COVID-climate crisis leads to rise in child marriages in Sundarbans

New Delhi, Sep 26 (PTI):
Shackled by poverty in a home that came under water when Cyclone Amphan barrelled into her village and left penniless by the pandemic, the hapless mother married off her 15-year-old daughter their story emblematic of the Covid-climate crisis in the Sundarbans that has seen a sharp rise in the number of child marriages.
It was May last year, recalled Rashmi Devi (name changed to protect privacy). With only a tent as cover for her seven-member family following the super cyclone and no money for food, the marriage proposal for her young daughter seemed like a godsend. “We could barely manage one meal every day and the decision to get her married seemed right at the time. In my mind I thought there will be one less mouth to feed and she will get more than just salt and rice to eat,” the mother told PTI over the phone from Canning in the Sundarbans that falls in West Bengal’s South 24 Parganas district.

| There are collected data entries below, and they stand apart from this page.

(** * next-decorators: decorator composition and error propagation

    A shallow embedding of [src/source/index.ts].  The decorators of the
    library are higher-order functions from handlers to handlers; every
    handler is an [async] function of the request and the response.

    - JavaScript values are primitives or references into a heap of
      objects, so that object identity ("the same error instance", "the
      original response object") and in-place mutation are visible.
    - An [async] call is a heap transformer that settles in one of three
      ways: it returns a value, it throws a value, or it stays pending
      for ever (a promise that nobody resolves).
    - A continuation-style callback may call its continuation after its
      own call has come back: such a callback hands back the turns of
      the event loop it has arranged, and awaiting a promise runs them.
    - Numbers are integers; promise-valued data (a thenable handed to
      [next], say) is outside the value universe: asynchrony lives in
      the settlement of a call, not in the values. *)

From stdpp Require Import base option list strings numbers.

Open Scope string_scope.
Open Scope list_scope.

(** ** Values and the heap *)

Abbreviation loc := nat (only parsing).

Inductive value : Type :=
| VUndefined
| VNull
| VBool (b : bool)
| VNum (n : Z)
| VStr (s : string)
| VRef (l : loc).

Abbreviation props := (list (string * value)) (only parsing).

(** State of a promise. *)
Inductive pstate : Type :=
| PPending
| PFulfilled (v : value)
| PRejected (e : value).

(** Heap objects.  [Obj chain ps] is an ordinary object: [chain] lists the
    names of the constructors on its prototype chain (most derived
    first), [ps] its own properties in insertion order.  [Arr] is an
    array.  [Res] is the framework's response object, see below.  [Prom]
    is a promise. *)
Inductive obj : Type :=
| Obj (chain : list string) (ps : props)
| Arr (elems : list value)
| Res (statusCode : value) (sent : list value)
| Prom (st : pstate).

Abbreviation heap := (list obj) (only parsing).

(** ** Settlement of a call and the monad of heap transformers *)

Inductive outcome (A : Type) : Type :=
| Returned (a : A)
| Thrown (e : value)
| Pending.

Arguments Returned {A} a.
Arguments Thrown {A} e.
Arguments Pending {A}.

Definition M (A : Type) : Type := heap -> outcome A * heap.

Definition ret {A} (a : A) : M A := fun h => (Returned a, h).

Definition throw {A} (e : value) : M A := fun h => (Thrown e, h).

Definition bind {A B} (m : M A) (k : A -> M B) : M B :=
  fun h =>
    match m h with
    | (Returned a, h') => k a h'
    | (Thrown e, h') => (Thrown e, h')
    | (Pending, h') => (Pending, h')
    end.

Notation "'let!' x ':=' m 'in' k" := (bind m (fun x => k))
  (at level 10, x pattern, m at level 100, k at level 200).
(** C5: after any interleaving of requests, every session's history has
    at most 20 entries; a successful exchange stores the most recent
    [min 20 n] entries of the old history followed by the new pair, in
    their order, so the pair is at the end. *)
Theorem history_bounded_recent (cfg : config) (t0 : Z) (es : list event) :
  let w := run cfg (start t0) es in
  (forall u r, userSessions (w_server w) !! u = Some r ->
     (length (deref (w_server w) r) <= 20)%nat) /\
  (forall i p reply, w_inflight w !! i = Some p ->
     let l := deref (w_server w) (p_conversation p) ++
                [mkMessage "user" (p_message p); mkMessage "assistant" reply] in
     let s' := w_server (fst (step cfg w (EvChatResume i (UpOk reply)))) in
     userSessions s' !! p_userId p = Some (p_conversation p) /\
     exists pre, l = pre ++ deref s' (p_conversation p) /\
       length (deref s' (p_conversation p)) = Nat.min 20 (length l) /\
       exists h0, deref s' (p_conversation p) =
                  h0 ++ [mkMessage "user" (p_message p); mkMessage "assistant" reply]).
Proof.
  intros w. split.
  - intros u r _. apply (deref_ok (w_server w) r (histories_ok_run cfg t0 es)).
  - intros i p reply Hi l s'.
    assert (Hs' : deref s' (p_conversation p) = trimHistory l).
    { unfold s', deref. simpl. rewrite Hi. simpl. rewrite lookup_insert_eq. reflexivity. }
    split.
    + unfold s'. simpl. rewrite Hi. simpl. apply lookup_insert_eq.
    + rewrite Hs'. destruct (trim_suffix l) as (pre & Hpre & Hlen).
      exists pre. split; [exact Hpre|]. split; [exact Hlen|].
      apply trim_tail.
Qed.

(** C10: after any interleaving of requests, every session's history has
    even length, with role "user" at even and "assistant" at odd
    positions. *)
Theorem history_alternates (cfg : config) (t0 : Z) (es : list event) :
  let s := w_server (run cfg (start t0) es) in
  forall u r, userSessions s !! u = Some r ->
    Nat.Even (length (deref s r)) /\
    forall i m, deref s r !! i = Some m ->
      role m = (if Nat.even i then "user" else "assistant").
Proof.
  intros s u r _.
  destruct (deref_ok s r (histories_ok_run cfg t0 es)) as [_ Hp].
  split; [apply pairs_even, Hp | apply pairs_roles, Hp].
Qed.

Sixteen months later, the decision doesn’t seem so right. The family is still in dire straits and her son-in-law is behind bars on charges of dowry harassment. Rashmi’s family is not the only one.
Communities in the ecologically fragile Sundarbans delta region are still reeling under the impact of the COVID-19 pandemic and climate change, say survivors and activists.

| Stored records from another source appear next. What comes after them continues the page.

(** What the request of [checkWhisperAvailability] comes to: it raises, or
    it answers with [response.ok] and the [status] of its body. *)
Inductive health : Type :=
| Unreachable
| Health (ok : bool) (status : string).

Definition set_whisperAvailable (b : bool) (s : state) : state :=
  {| devices := devices s; saved := saved s; activeTimers := activeTimers s;
     queue := queue s; now := now s; draws := draws s; log := log s;
     voiceResponseEnabled := voiceResponseEnabled s; synthesis := synthesis s;
     useWhisperBackend := useWhisperBackend s;
     whisperAvailable := b; commandHistory := commandHistory s |}.

(** [checkWhisperAvailability] *)
Definition checkWhisperAvailability (h : health) (s : state) : state :=
  match h with
  | Health true status =>
      let s1 := set_whisperAvailable (String.eqb status "healthy") s in
      if whisperAvailable s1
      then addToDebugPanel None "Whisper backend available" Success s1
      else s1
  | Health false _ => s
  | Unreachable =>
      let s1 := set_whisperAvailable false s in
      if useWhisperBackend s1
      then set_useWhisperBackend false
             (addToDebugPanel None
                "Whisper backend unavailable, falling back to Web Speech API"
                Error s1)
      else s1
  end.

(** The test of [startListening]: does the application record for the
    transcription service? *)
Definition listensWithWhisper (s : state) : bool :=
  useWhisperBackend s && whisperAvailable s.

(** [showError] *)
Definition showError (message : string) (s : state) : state :=
  addToDebugPanel (Some (now s)) ("Error: " +:+ message) Error s.

(** [value === text] *)
Definition is_text (v : option value) (text : string) : bool :=
  match v with
  | Some (VStr t) => String.eqb t text
  | _ => false
  end.

Section Handlers.

Variable rnd : nat -> Q.

(** The outcome of [text > 0] for a string, which follows the conversion of
    the string to a number. *)
Variable positive : string -> bool.

(** [recognition.onresult] *)
Definition onresult (results : list segment) (s : state) : state :=
  let (finalTranscript, confidence) := collect results "" 0 in
  match Str.trim finalTranscript with
  | EmptyString => s
  | command => processCommand rnd command confidence s
  end.

(** The end of [processWhisperAudio], from the answer of the service on;
    its [catch] reports an exception of [processCommand]. *)
Definition processWhisperAudio (o : outcome) (s : state) : state :=
  match o with
  | Failed message => showError ("Whisper processing failed: " +:+ message) s
  | Answer r =>
      if String.eqb (r_status r) "success"
         && negb (String.eqb (Str.trim (r_text r)) "")
      then
        match processCommand rnd (Str.trim (r_text r))
                (confidence_of (r_confidence r)) s with
        | Returns s' => s'
        | Throws message s' =>
            showError ("Whisper processing failed: " +:+ message) s'
        end
      else if String.eqb (r_status r) "no_speech_detected"
      then addToDebugPanel None "No speech detected" Error s
      else if negb (String.eqb (r_error r) "")
      then showError ("Whisper error: " +:+ r_error r) s
      else s
  end.

(** [currentValue > 0] *)
Definition above_zero (v : option value) : bool :=
  match v with
  | Some (VNum n) => 0 <? n
  | Some (VStr t) => positive t
  | Some VInfinity => true
  | None => false
  end.

(** The command that the click handler of a device card builds from the
    current value; [None] for a device that the [switch] does not know. *)
Definition toggle (room device : string) (currentValue : option value)
  : option intent :=
  if String.eqb device "lights" then
    let isOn := above_zero currentValue in
    Some (Device "lights" (Room room) (if isOn then "off" else "on")
            (VNum (if isOn then 0 else 100)))
  else if String.eqb device "music" then
    let isPlaying := is_text currentValue "playing" in
    Some (Device "music" (Room room) (if isPlaying then "stop" else "play")
            (VStr (if isPlaying then "stopped" else "playing")))
  else if String.eqb device "security" then
    let isArmed := is_text currentValue "armed" in
    Some (Device "security" (Room room) (if isArmed then "disarm" else "arm")
            (VStr (if isArmed then "disarmed" else "armed")))
  else if String.eqb device "thermostat" then
    let temp := match currentValue with
                | Some (VNum n) => Num.Int n
                | Some VInfinity => Num.Infinity
                | _ => Num.Int 72
                end in
    let temp := match temp with
                | Num.Int n => if 76 <=? n then 68 else n + 1
                | Num.Infinity => 68
                end in
    Some (Device "thermostat" (Room room) "set" (VNum temp))
  else None.

(** [this.devices[room][device]] as the click handler reads it, for a
    device of its [switch]: no inherited member has a property of such a
    name.  [None] when [this.devices[room]] is [undefined] and the reading
    raises a [TypeError]. *)
Definition currentValue (room device : string) (s : state)
  : option (option value) :=
  match room_of (devices s) room with
  | Own r => Some (r !! device)
  | Inherited _ => Some None
  | Missing => None
  end.

(** The click handler that [setupDeviceCardHandlers] gives to the card of
    [device] in [room]; an empty name stands for a missing attribute. *)
Definition clickDeviceCard (room device : string) (s : state) : state :=
  if String.eqb room "" || String.eqb device "" then s
  else
    match currentValue room device s with
    | None => emit (Uncaught "TypeError") s
    | Some current =>
        match toggle room device current with
        | None => s
        | Some command =>
            executeCommand rnd command
              (addToDebugPanel None
                 ("Manual control: " +:+ device +:+ " in " +:+ room) Success s)
        end
    end.


(** What can happen to the application, the clicks on the cards and the
    answers of the recognizers included. *)
Inductive event_step : state -> state -> Prop :=
| ev_core (s s' : state) : step rnd s s' -> event_step s s'
| ev_result (results : list segment) (s : state) :
    event_step s (onresult results s)
| ev_whisper (o : outcome) (s : state) :
    event_step s (processWhisperAudio o s)
| ev_click (room device : string) (s : state) :
    event_step s (clickDeviceCard room device s)
| ev_health (h : health) (s : state) :
    event_step s (checkWhisperAvailability h s).

Inductive event_reachable (s0 : state) : state -> Prop :=
| ev_start : event_reachable s0 s0
| ev_next (s s' : state) :
    event_reachable s0 s -> event_step s s' -> event_reachable s0 s'.

End Handlers.

End Handlers.

(** ** Vocabulary of the further statements *)

Module Vocabulary.
Export Handlers.

(** The units that the timer pattern accepts. *)
Definition timer_units : list string :=
  ["minutes"; "minute"; "mins"; "min"; "hours"; "hour"; "hrs"; "hr"].

(** The names of the scenes and the actions of the settings that the parser
    builds. *)
Definition scene_names : list string := ["movie"; "goodnight"; "morning"; "party"].
Definition settings_actions : list string :=
  ["disable_voice"; "enable_voice"; "use_whisper"; "use_webspeech"].

(** The room that an intent names. *)
Definition intent_room (i : intent) : option location :=
  match i with
  | Device _ room _ _ | Timer _ room _ _ _ => Some room
  | _ => None
  end.

(** What the parser can take for a room: one of the three rooms, or the
    member that every object inherits under a name in lower case. *)
Definition room_or_member (room : location) : Prop :=
  match room with
  | Room id => In id room_ids
  | Member name => name = "constructor" \/ name = "__proto__"
  end.

(** The action and the value of a device command agree. *)
Definition coherent (device action : string) (val : value) : Prop :=
  (device = "lights" /\
     ((action = "on" /\ val = VNum 100) \/ (action = "off" /\ val = VNum 0) \/
      (action = "dim" /\ exists n, val = VNum n /\ 0 <= n <= 100))) \/
  (device = "thermostat" /\ action = "set" /\
     (val = VInfinity \/ exists n, val = VNum n /\ 0 <= n)) \/
  (device = "music" /\
     ((action = "play" /\ val = VStr "playing") \/
      (action = "stop" /\ val = VStr "stopped") \/
      (action = "pause" /\ val = VStr "paused"))) \/
  (device = "security" /\
     ((action = "arm" /\ val = VStr "armed") \/
      (action = "disarm" /\ val = VStr "disarmed"))).

(** The transcripts of the final results, one after the other. *)
Fixpoint finals (results : list segment) : string :=
  match results with
  | [] => EmptyString
  | r :: results' =>
      if isFinal r then transcript r +:+ finals results' else finals results'
  end.

(** The last final result. *)
Fixpoint last_final (results : list segment) : option segment :=
  match results with
  | [] => None
  | r :: results' =>
      match last_final results' with
      | Some r' => Some r'
      | None => if isFinal r then Some r else None
      end
  end.

(** A spoken text that was not voiced, or another entry. *)
Definition unvoiced (f : feedback) : Prop :=
  match f with
  | Say true _ => False
  | _ => True
  end.

(** An entry of the history records the parse of its own utterance. *)
Definition entry_ok (e : entry) : Prop :=
  e_parsed e = parseCommand (Str.toLowerCase (e_command e)) /\
  e_success e = match e_parsed e with Some _ => true | None => false end.

(** The temperature after a click on the card of a thermostat at [t]. *)
Definition next_temperature (t : Z) : Z := if 76 <=? t then 68 else t + 1.

(** A click on the card of [device] in [room], and then the callbacks
    that are pending. *)
Definition click_and_settle (rnd : nat -> Q) (positive : string -> bool)
    (room device : string) (s : state) : state :=
  snd (settle rnd (clickDeviceCard rnd positive room device s)).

According to the NGO Goranbose Gram Bikash Kendra, 159 child marriages have been reported in the South 24 Parganas district since 2020. This includes 64 from January to August this year and 95 from 2020. In 2019, before the pandemic, 68 child marriages were recorded in the area.

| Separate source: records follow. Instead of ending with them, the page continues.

(** A host for an architecture the catalog does not list. *)
Definition arm_host : CustomVMImageHost :=
  fst (CustomVMImageHost_new Examples.common "aarch64" dead_downloader).

Definition empty_manifest : CustomManifest :=
  {| products := []; image_records := ∅ |}.

(** A listing in the format of [sha256sum -b], with carriage returns. *)
Definition crlf_listing : list string :=
  ["1111 *other.img" +:+ String (ascii_of_nat 13) EmptyString;
   "2222 *disk.img" +:+ String (ascii_of_nat 13) EmptyString].

Definition two_remotes : state :=
  {| custom_image_info :=
       {[ "one" := {| products := [Examples.record "h1" ["a"]; Examples.record "h2" ["core20"]];
                      image_records := ∅ |};
          "two" := {| products := [Examples.record "h3" ["c"]]; image_records := ∅ |} ]};
     trace := [] |}.

Definition busy_calls : list call :=
  [InfoFor Examples.core18_query; FetchManifests [2]; AllImagesFor no_remote true;
   ForEachEntry; Clear; AllInfoFor Examples.core18_query; FetchManifests []].

End Scenarios.

(* ===================================================================== *)
(** ** Strings *)
(* ===================================================================== *)

Lemma split_not_nil sep s : QString.split sep s <> [].
Proof.
  destruct s as [|c s]; cbn; [discriminate|].
  destruct (Ascii.eqb c sep); [discriminate|].
  destruct (QString.split sep s); discriminate.
Qed.

Lemma first_split sep s : QString.first (QString.split sep s) = QString.before sep s.
Proof.
  induction s as [|c s IH]; cbn; [reflexivity|].
  destruct (Ascii.eqb c sep); [reflexivity|].
  destruct (QString.split sep s) eqn:E; cbn in *.
  - exfalso. eapply split_not_nil; eauto.
  - rewrite IH. reflexivity.
Qed.

Lemma scan_sha256_sums_selected sha256_sums image_file :
  scan_sha256_sums sha256_sums image_file = selected_hash sha256_sums image_file.
Proof.
  unfold selected_hash.
  induction sha256_sums as [|line rest IH]; cbn; [reflexivity|].
  destruct (QString.endsWith _ _); [apply first_split | apply IH].
Qed.

(** C6. The metadata fetcher, once both downloads have succeeded, returns
    without an error the hash the specification selects from the lines of
    the checksum listing: of the first line whose whitespace-trimmed content
    ends with the artifact filename, the part before its first space, and
    the empty string when no line matches.  A failed download is the only
    error. *)
Theorem base_image_info_for_selects_hash url_downloader image_url hash_url image_file :
  base_image_info_for url_downloader image_url hash_url image_file =
    match last_modified url_downloader image_url with
    | inr what => Throw (DownloadException what)
    | inl t =>
        match download url_downloader hash_url with
        | inr what => Throw (DownloadException what)
        | inl text =>
            Ok {| base_last_modified := QLocale_c_toString t;
                  base_hash := selected_hash (QString.split newline text) image_file |}
        end
    end.
Proof.
  unfold base_image_info_for.
  destruct (last_modified url_downloader image_url) as [t|what]; cbn; [|reflexivity].
  destruct (download url_downloader hash_url) as [text|what]; cbn; [|reflexivity].
  rewrite scan_sha256_sums_selected. reflexivity.
Qed.

Example selected_hash_line18 :
  selected_hash (QString.split newline Examples.sha256sums) "ubuntu-core-18-amd64.img.xz"
  = "bbb18".
Proof. reflexivity. Qed.

Example selected_hash_no_line :
  selected_hash (QString.split newline Examples.sha256sums) "ubuntu-core-24-amd64.img.xz"
  = EmptyString.
Proof. reflexivity. Qed.

(* ===================================================================== *)
(** ** The query layer *)
(* ===================================================================== *)

Ltac run_M :=
  cbv [mbind mret M_bind M_ret this throw lift emit try_catch lock_guard
       read_cache write_cache cache_find cache_emplace cache_clear
       check_remote_is_supported check_alias_is_supported
       on_manifest_update_failure for_each log_events];
  cbn [fst snd custom_image_info trace].

(** What [manifest_from] returns and does, case by case. *)
Lemma manifest_from_eq remote_name self s :
  manifest_from remote_name self s =
    if is_remote_supported (base self) remote_name then
      match custom_image_info s !! remote_name with
      | Some manifest =>
          (Ok manifest, log_events s [MutexLock; CacheFind remote_name; MutexUnlock])
      | None =>
          (Throw (runtime_error (unknown_remote_message remote_name)),
           log_events s [MutexLock; CacheFind remote_name; MutexUnlock])
      end
    else (Throw (UnsupportedRemoteException remote_name), s).
Proof.
  unfold manifest_from. run_M.
  destruct (is_remote_supported (base self) remote_name); [|reflexivity].
  destruct (custom_image_info s !! remote_name); cbn; rewrite <- !app_assoc; reflexivity.
Qed.

(** C7. For a remote that passes the support check and has no entry in the
    cache, [manifest_from] throws the runtime error "remote unknown or
    unreachable", which is not the exception of the support check (the one
    an unsupported remote gets); the cache was searched between a lock and
    an unlock of the mutex and is as it was. *)
Theorem manifest_from_unknown_remote remote_name self s :
  is_remote_supported (base self) remote_name = true →
  custom_image_info s !! remote_name = None →
  manifest_from remote_name self s =
    (Throw (runtime_error (unknown_remote_message remote_name)),
     {| custom_image_info := custom_image_info s;
        trace := trace s ++ [MutexLock; CacheFind remote_name; MutexUnlock] |})
  ∧ (∀ self' s',
       is_remote_supported (base self') remote_name = false →
       manifest_from remote_name self' s' = (Throw (UnsupportedRemoteException remote_name), s')
       ∧ UnsupportedRemoteException remote_name
         ≠ runtime_error (unknown_remote_message remote_name)).
Proof.
  intros Hsupported Habsent. split.
  - rewrite manifest_from_eq, Hsupported, Habsent. reflexivity.
  - intros self' s' Hunsupported. split; [|discriminate].
    rewrite manifest_from_eq, Hunsupported. reflexivity.
Qed.

Lemma manifest_from_unknown_remote_witness :
  manifest_from no_remote (Examples.host Examples.downloader) Examples.fresh =
    (Throw (runtime_error (unknown_remote_message no_remote)),
     {| custom_image_info := ∅; trace := [MutexLock; CacheFind no_remote; MutexUnlock] |}).
Proof.
  exact (proj1 (manifest_from_unknown_remote no_remote
                  (Examples.host Examples.downloader) Examples.fresh eq_refl eq_refl)).
Defined.

(** C3. [info_for] first checks that (release, remote) is a supported
    combination: when it is not, the query fails at once, whatever the cache
    holds, with the state untouched (no lock taken, no cache search).  When
    the checks pass and the cache holds a manifest for the remote, the
    result is the record the manifest's alias index maps the release string
    to, and the empty optional, not an error, when the index has no such
    key. *)
Theorem info_for_checks_then_looks_up query self s :
  (is_alias_supported (base self) (query_release query) (query_remote_name query) = false →
   info_for query self s =
     (Throw (UnsupportedAliasException (query_release query) (query_remote_name query)), s))
  ∧ (∀ manifest,
       is_alias_supported (base self) (query_release query) (query_remote_name query) = true →
       is_remote_supported (base self) (query_remote_name query) = true →
       custom_image_info s !! query_remote_name query = Some manifest →
       info_for query self s =
         (Ok (deref manifest <$> image_records manifest !! query_release query),
          log_events s [MutexLock; CacheFind (query_remote_name query); MutexUnlock])).
Proof.
  split.
  - intros Hunsupported. unfold info_for. run_M. rewrite Hunsupported. reflexivity.
  - intros manifest Halias Hremote Hcached.
    unfold info_for.
    cbv [mbind mret M_bind M_ret this throw check_alias_is_supported].
    rewrite Halias, manifest_from_eq, Hremote, Hcached.
    destruct (image_records manifest !! query_release query); reflexivity.
Qed.

Lemma info_for_checks_then_looks_up_witness :
  info_for Examples.core18_query (Examples.host Examples.downloader) Examples.refreshed =
    (Ok (Some Examples.core18_record),
     log_events Examples.refreshed [MutexLock; CacheFind no_remote; MutexUnlock]).
Proof.
  refine (eq_trans
            (proj2 (info_for_checks_then_looks_up Examples.core18_query
                      (Examples.host Examples.downloader) Examples.refreshed)
                   (from_option id Examples.stale_manifest
                      (custom_image_info Examples.refreshed !! no_remote)) _ _ _) _);
    vm_compute; reflexivity.
Defined.

(** C5. [all_images_for] does not look at its flag: with [true] and with
    [false] it is the same computation, on every remote and state.  When the
    remote is supported and the cache holds its manifest, the result is
    exactly the records of that manifest, in their order, whose alias set
    verifies as supported for the remote. *)
Theorem all_images_for_ignores_flag remote_name self s :
  all_images_for remote_name true self s = all_images_for remote_name false self s
  ∧ (∀ manifest allow_unsupported,
       is_remote_supported (base self) remote_name = true →
       custom_image_info s !! remote_name = Some manifest →
       all_images_for remote_name allow_unsupported self s =
         (Ok (List.filter
                (fun product =>
                   alias_verifies_image_is_supported (base self) (vm_aliases product) remote_name)
                (products manifest)),
          log_events s [MutexLock; CacheFind remote_name; MutexUnlock])).
Proof.
  split; [reflexivity|].
  intros manifest allow_unsupported Hremote Hcached.
  unfold all_images_for.
  cbv [mbind mret M_bind M_ret this].
  rewrite manifest_from_eq, Hremote, Hcached. reflexivity.
Qed.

“A number of areas in the region have been washed away due to the rise in water levels which has displaced a large number of people who were then forced to migrate due to financial insecurity and vulnerabilities. In the Sundarbans area, we saw the number of child marriages increase exponentially due to the pandemic and climate change effects,” said Subhasree Raptan of the NGO that works on issues of human trafficking, child rights and climate change impact.
In most cases, she said, agriculture has become unviable due to the increase in salinity of the water because of sea level rise. As a result, people try to marry off their young daughters, thinking it will help them get settled and also relieve them of their “burden”.
“Traffickers know this vulnerability and they exploit the situation. In the initial Covid days, a lot of information about child marriages was coming and also children were not going to school so it was adding up,” she said.
Sixteen months after Cyclone Amphan, Rashmi is still picking up the pieces of her life and wondering how did everything go so wrong. They are still living in a plastic tent. And her young daughter is far from being secure in her marital home. The mental harassment began soon after the marriage, she said.
“When my daughter heard her husband was sending her away to someone’s house she grew suspicious and contacted her family following which her husband was arrested and is still under custody,” Rashmi said.